Nevertheless, the EV market does face hurdles in both the economic and geopolitical realms.

For example, the rapid growth in EV demand has fueled investments in battery manufacturing. However, this increase in supply has led to a dramatic oversupply, where committed and current battery plants already meet EV production volumes through 2030. This oversupply could drive high-cost producers out of the market, and many battery manufacturers face the risk of operating below capacity, potentially resulting in financial strain, market exits, and a volatile environment.

Additionally, concerns have arisen over China’s “dumping” of EVs into the EU market, which is the destination of 36% of Chinese EV exports (a share that exceeds the combined exports of the next five largest markets).
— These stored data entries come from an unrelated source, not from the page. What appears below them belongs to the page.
(* ===== verification/Virtio.v ===== *)
(** * kernel/virtio_disk.c: the disk driver

    The driver of the virtio disk. The memory it shares with the device is
    part of the state; a register of the device is read through [vd_regs] and
    a write to one is recorded in [vd_wrote]. *)

From stdpp Require Import functions.
From S2P Require Import Prelude Machine State Printf Sched Sleeplock Bio.

(** ** kernel/virtio.h *)

Definition VIRTIO_MMIO_MAGIC_VALUE : Z := 0x000.
Definition VIRTIO_MMIO_VERSION : Z := 0x004.
Definition VIRTIO_MMIO_DEVICE_ID : Z := 0x008.
Definition VIRTIO_MMIO_VENDOR_ID : Z := 0x00c.
Definition VIRTIO_MMIO_DEVICE_FEATURES : Z := 0x010.
Definition VIRTIO_MMIO_DRIVER_FEATURES : Z := 0x020.
Definition VIRTIO_MMIO_GUEST_PAGE_SIZE : Z := 0x028.
Definition VIRTIO_MMIO_QUEUE_SEL : Z := 0x030.
Definition VIRTIO_MMIO_QUEUE_NUM_MAX : Z := 0x034.
Definition VIRTIO_MMIO_QUEUE_NUM : Z := 0x038.
Definition VIRTIO_MMIO_QUEUE_PFN : Z := 0x040.
Definition VIRTIO_MMIO_QUEUE_NOTIFY : Z := 0x050.
Definition VIRTIO_MMIO_INTERRUPT_STATUS : Z := 0x060.
Definition VIRTIO_MMIO_INTERRUPT_ACK : Z := 0x064.
Definition VIRTIO_MMIO_STATUS : Z := 0x070.
Definition VIRTIO_CONFIG_S_ACKNOWLEDGE : Z := 1.
Definition VIRTIO_CONFIG_S_DRIVER : Z := 2.
Definition VIRTIO_CONFIG_S_DRIVER_OK : Z := 4.
Definition VIRTIO_CONFIG_S_FEATURES_OK : Z := 8.
Definition VIRTIO_BLK_F_RO : Z := 5.
Definition VIRTIO_BLK_F_SCSI : Z := 7.
Definition VIRTIO_BLK_F_CONFIG_WCE : Z := 11.
Definition VIRTIO_BLK_F_MQ : Z := 12.
Definition VIRTIO_F_ANY_LAYOUT : Z := 27.
Definition VIRTIO_RING_F_INDIRECT_DESC : Z := 28.
Definition VIRTIO_RING_F_EVENT_IDX : Z := 29.
Definition NUM : Z := 8.
Definition VRING_DESC_F_NEXT : Z := 1.
Definition VRING_DESC_F_WRITE : Z := 2.
Definition VIRTIO_BLK_T_IN : Z := 0.
Definition VIRTIO_BLK_T_OUT : Z := 1.
Definition SIZEOF_BLK_REQ : Z := 16.

(** ** Access to the state *)

Definition get_vd : K vdisk := gets k_vd.
Definition upd_vd (f : vdisk -> vdisk) : K unit := modify (fun s => set_k_vd (f (k_vd s)) s).

(** [*R(r)] and [*R(r) = v]. *)
Definition ReadR (r : Z) : K Z := vd <- get_vd ;; ret (u32 (vd_regs vd r)).
Definition WriteR (r v : Z) : K unit := upd_vd (fun vd => set_vd_wrote ((r, u32 v) :: vd_wrote vd) vd).

(** An index into one of the arrays of [NUM] entries. *)
Definition num_index (i : Z) : K nat :=
  if (0 <=? i) && (i <? NUM) then ret (Z.to_nat i) else undefined.

Definition get_desc (i : Z) : K virtq_desc :=
  k <- num_index i ;;
  vd <- get_vd ;;
  match vd_desc vd !! k with Some d => ret d | None => undefined end.

Definition upd_desc (i : Z) (f : virtq_desc -> virtq_desc) : K unit :=
  k <- num_index i ;;
  upd_vd (fun vd => set_vd_desc (alter f k (vd_desc vd)) vd).

Definition get_info (i : Z) : K vdinfo :=
  k <- num_index i ;;
  vd <- get_vd ;;
  match vd_info vd !! k with Some d => ret d | None => undefined end.

Definition upd_info (i : Z) (f : vdinfo -> vdinfo) : K unit :=
  k <- num_index i ;;
  upd_vd (fun vd => set_vd_info (alter f k (vd_info vd)) vd).

Definition get_free (i : Z) : K Z :=
  k <- num_index i ;;
  vd <- get_vd ;;
  match vd_free vd !! k with Some v => ret v | None => undefined end.

Definition set_free (i v : Z) : K unit :=
  k <- num_index i ;;
  upd_vd (fun vd => set_vd_free (<[k := v]> (vd_free vd)) vd).

(** ** The driver *)

Definition clear_feature (f features : Z) : Z := Z.land features (Z.lnot (Z.shiftl 1 f)).

(** [disk_pages] is the address of [disk.pages]. *)
Definition virtio_disk_init (disk_pages : Z) : K unit :=
  magic <- ReadR VIRTIO_MMIO_MAGIC_VALUE ;;
  version <- ReadR VIRTIO_MMIO_VERSION ;;
  device <- ReadR VIRTIO_MMIO_DEVICE_ID ;;
  vendor <- ReadR VIRTIO_MMIO_VENDOR_ID ;;
  if negb (magic =? 0x74726976) || negb (version =? 1) || negb (device =? 2) || negb (vendor =? 0x554d4551)
  then panic "could not find virtio disk"
  else
    let status := VIRTIO_CONFIG_S_ACKNOWLEDGE in
    WriteR VIRTIO_MMIO_STATUS status ;;;
    let status := Z.lor status VIRTIO_CONFIG_S_DRIVER in
    WriteR VIRTIO_MMIO_STATUS status ;;;
    features <- ReadR VIRTIO_MMIO_DEVICE_FEATURES ;;
    let features := clear_feature VIRTIO_BLK_F_RO features in
    let features := clear_feature VIRTIO_BLK_F_SCSI features in
    let features := clear_feature VIRTIO_BLK_F_CONFIG_WCE features in
    let features := clear_feature VIRTIO_BLK_F_MQ features in
    let features := clear_feature VIRTIO_F_ANY_LAYOUT features in
    let features := clear_feature VIRTIO_RING_F_EVENT_IDX features in
    let features := clear_feature VIRTIO_RING_F_INDIRECT_DESC features in
    WriteR VIRTIO_MMIO_DRIVER_FEATURES features ;;;
    let status := Z.lor status VIRTIO_CONFIG_S_FEATURES_OK in
    WriteR VIRTIO_MMIO_STATUS status ;;;
    let status := Z.lor status VIRTIO_CONFIG_S_DRIVER_OK in
    WriteR VIRTIO_MMIO_STATUS status ;;;
    WriteR VIRTIO_MMIO_GUEST_PAGE_SIZE PGSIZE ;;;
    WriteR VIRTIO_MMIO_QUEUE_SEL 0 ;;;
    max <- ReadR VIRTIO_MMIO_QUEUE_NUM_MAX ;;
    if max =? 0 then panic "virtio disk has no queue 0"
    else if max <? NUM then panic "virtio disk max queue too short"
    else
      WriteR VIRTIO_MMIO_QUEUE_NUM NUM ;;;
      (* memset(disk.pages, 0, sizeof(disk.pages)) *)
      upd_vd (fun vd =>
        set_vd_used (replicate (Z.to_nat NUM) 0) (set_vd_usedi 0
          (set_vd_avail (replicate (Z.to_nat NUM) 0) (set_vd_avail_idx 0
            (set_vd_desc (replicate (Z.to_nat NUM) (mkDesc Dma_null 0 0 0)) vd))))) ;;;
      WriteR VIRTIO_MMIO_QUEUE_PFN (Z.shiftr disk_pages PGSHIFT) ;;;
      upd_vd (fun vd => set_vd_free (replicate (Z.to_nat NUM) 1) vd).

Definition alloc_desc : K Z :=
  r <- for_each (seq 0 (Z.to_nat NUM)) (fun i =>
    f <- get_free (Z.of_nat i) ;;
    if negb (f =? 0) then set_free (Z.of_nat i) 0 ;;; ret (Some (Z.of_nat i)) else ret None) ;;
  ret (match r with Some i => i | None => -1 end).

Definition free_desc (i : Z) : K unit :=
  if i >=? NUM then panic "free_desc 1"
  else
    f <- get_free i ;;
    if negb (f =? 0) then panic "free_desc 2"
    else
      upd_desc i (fun _ => mkDesc Dma_null 0 0 0) ;;;
      set_free i 1 ;;;
      wakeup Ch_vdisk_free.

Definition free_chain (i : Z) : K unit :=
  loop (fun i =>
    d <- get_desc i ;;
    free_desc i ;;;
    if hasbit (d_flags d) VRING_DESC_F_NEXT then ret (inl (d_next d)) else ret (inr tt)) i.

(** The three descriptors, or [None] for -1. *)
Definition alloc3_desc : K (option (Z * Z * Z)) :=
  i0 <- alloc_desc ;;
  if i0 <? 0 then ret None
  else
    i1 <- alloc_desc ;;
    if i1 <? 0 then free_desc i0 ;;; ret None
    else
      i2 <- alloc_desc ;;
      if i2 <? 0 then free_desc i0 ;;; free_desc i1 ;;; ret None
      else ret (Some (i0, i1, i2)).

(** The part of [virtio_disk_rw] that fills in the descriptors. *)
Definition format_desc (b : nat) (write : bool) (sector i0 i1 i2 : Z) : K unit :=
  k0 <- num_index i0 ;;
  upd_vd (fun vd => set_vd_ops (alter (fun _ =>
    mkReq (if write then VIRTIO_BLK_T_OUT else VIRTIO_BLK_T_IN) 0 sector) k0 (vd_ops vd)) vd) ;;;
  upd_desc i0 (fun _ => mkDesc (Dma_op i0) SIZEOF_BLK_REQ VRING_DESC_F_NEXT i1) ;;;
  upd_desc i1 (fun _ => mkDesc (Dma_data b) BSIZE
    (Z.lor (if write then 0 else VRING_DESC_F_WRITE) VRING_DESC_F_NEXT) i2) ;;;
  upd_info i0 (set_in_status 0xff) ;;;
  upd_desc i2 (fun _ => mkDesc (Dma_status i0) 1 VRING_DESC_F_WRITE 0).

Module Driver.
Definition virtio_disk_rw (b : nat) (write : bool) : K unit :=
  bf <- get_buf b ;;
  let sector := u32 (b_blockno bf * (BSIZE / 512)) in
  acquire Lk_vdisk ;;;
  '(i0, i1, i2) <- loop (fun _ : unit =>
    r <- alloc3_desc ;;
    match r with
    | Some idx => ret (inr idx)
    | None => sleep Ch_vdisk_free Lk_vdisk ;;; ret (inl tt)
    end) tt ;;
  format_desc b write sector i0 i1 i2 ;;;
  upd_buf b (set_b_disk 1) ;;;
  upd_info i0 (set_in_b (Some b)) ;;;
  upd_vd (fun vd => set_vd_avail (<[Z.to_nat (vd_avail_idx vd mod NUM) := i0]> (vd_avail vd)) vd) ;;;
  upd_vd (fun vd => set_vd_avail_idx (u16 (vd_avail_idx vd + 1)) vd) ;;;
  WriteR VIRTIO_MMIO_QUEUE_NOTIFY 0 ;;;
  loop (fun _ : unit =>
    bf <- get_buf b ;;
    if b_disk bf =? 1 then sleep (Ch_buf b) Lk_vdisk ;;; ret (inl tt) else ret (inr tt)) tt ;;;
  upd_info i0 (set_in_b None) ;;;
  free_chain i0 ;;;
  release Lk_vdisk.
End Driver.

Definition virtio_disk_intr : K unit :=
  acquire Lk_vdisk ;;;
  st <- ReadR VIRTIO_MMIO_INTERRUPT_STATUS ;;
  WriteR VIRTIO_MMIO_INTERRUPT_ACK (Z.land st 3) ;;;
  loop (fun _ : unit =>
    vd <- get_vd ;;
    if negb (vd_used_idx vd =? vd_usedi vd)
    then
      let id := nth (Z.to_nat (vd_used_idx vd mod NUM)) (vd_used vd) 0 in
      info <- get_info id ;;
      if negb (in_status info =? 0) then panic "virtio_disk_intr status"
      else
        match in_b info with
        | None => undefined
        | Some b =>
            upd_buf b (set_b_disk 0) ;;;
            wakeup (Ch_buf b) ;;;
            upd_vd (fun vd => set_vd_used_idx (u16 (vd_used_idx vd + 1)) vd) ;;;
            ret (inl tt)
        end
    else ret (inr tt)) tt ;;;
  release Lk_vdisk.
Because of the subsidies Chinese companies receive, they can undercut European automakers who can’t compete with the state-funded enterprises. The EU has initiated an anti-subsidy investigation and has agreed to talks with Chinese officials to address their concerns. Meanwhile, the Biden administration has quadrupled tariffs on EVs from China, setting the tariff rate at 100%. Despite China’s dominance, the US currently buys very few EVs from China.

Outlook

According to the International Energy Agency (IEA), by 2030, around one-third of cars in China and over one-fifth of cars in US and Europe will be electric. Outside of China, EVs are expected to reach cost parity with traditional vehicles by 2030 as new technology and economies of scale kick in. Overall, the estimated compound annual growth rate (CAGR) for the EV market between 2018 and 2028 stands at 23.2%.

The future of electric vehicles is promising despite the challenges mentioned above. They play a crucial role in the decarbonization of transportation, improving air quality and contributing to a cleaner environment. In the geopolitical realm, only time will tell how competition between Chinese manufacturers and others will play out.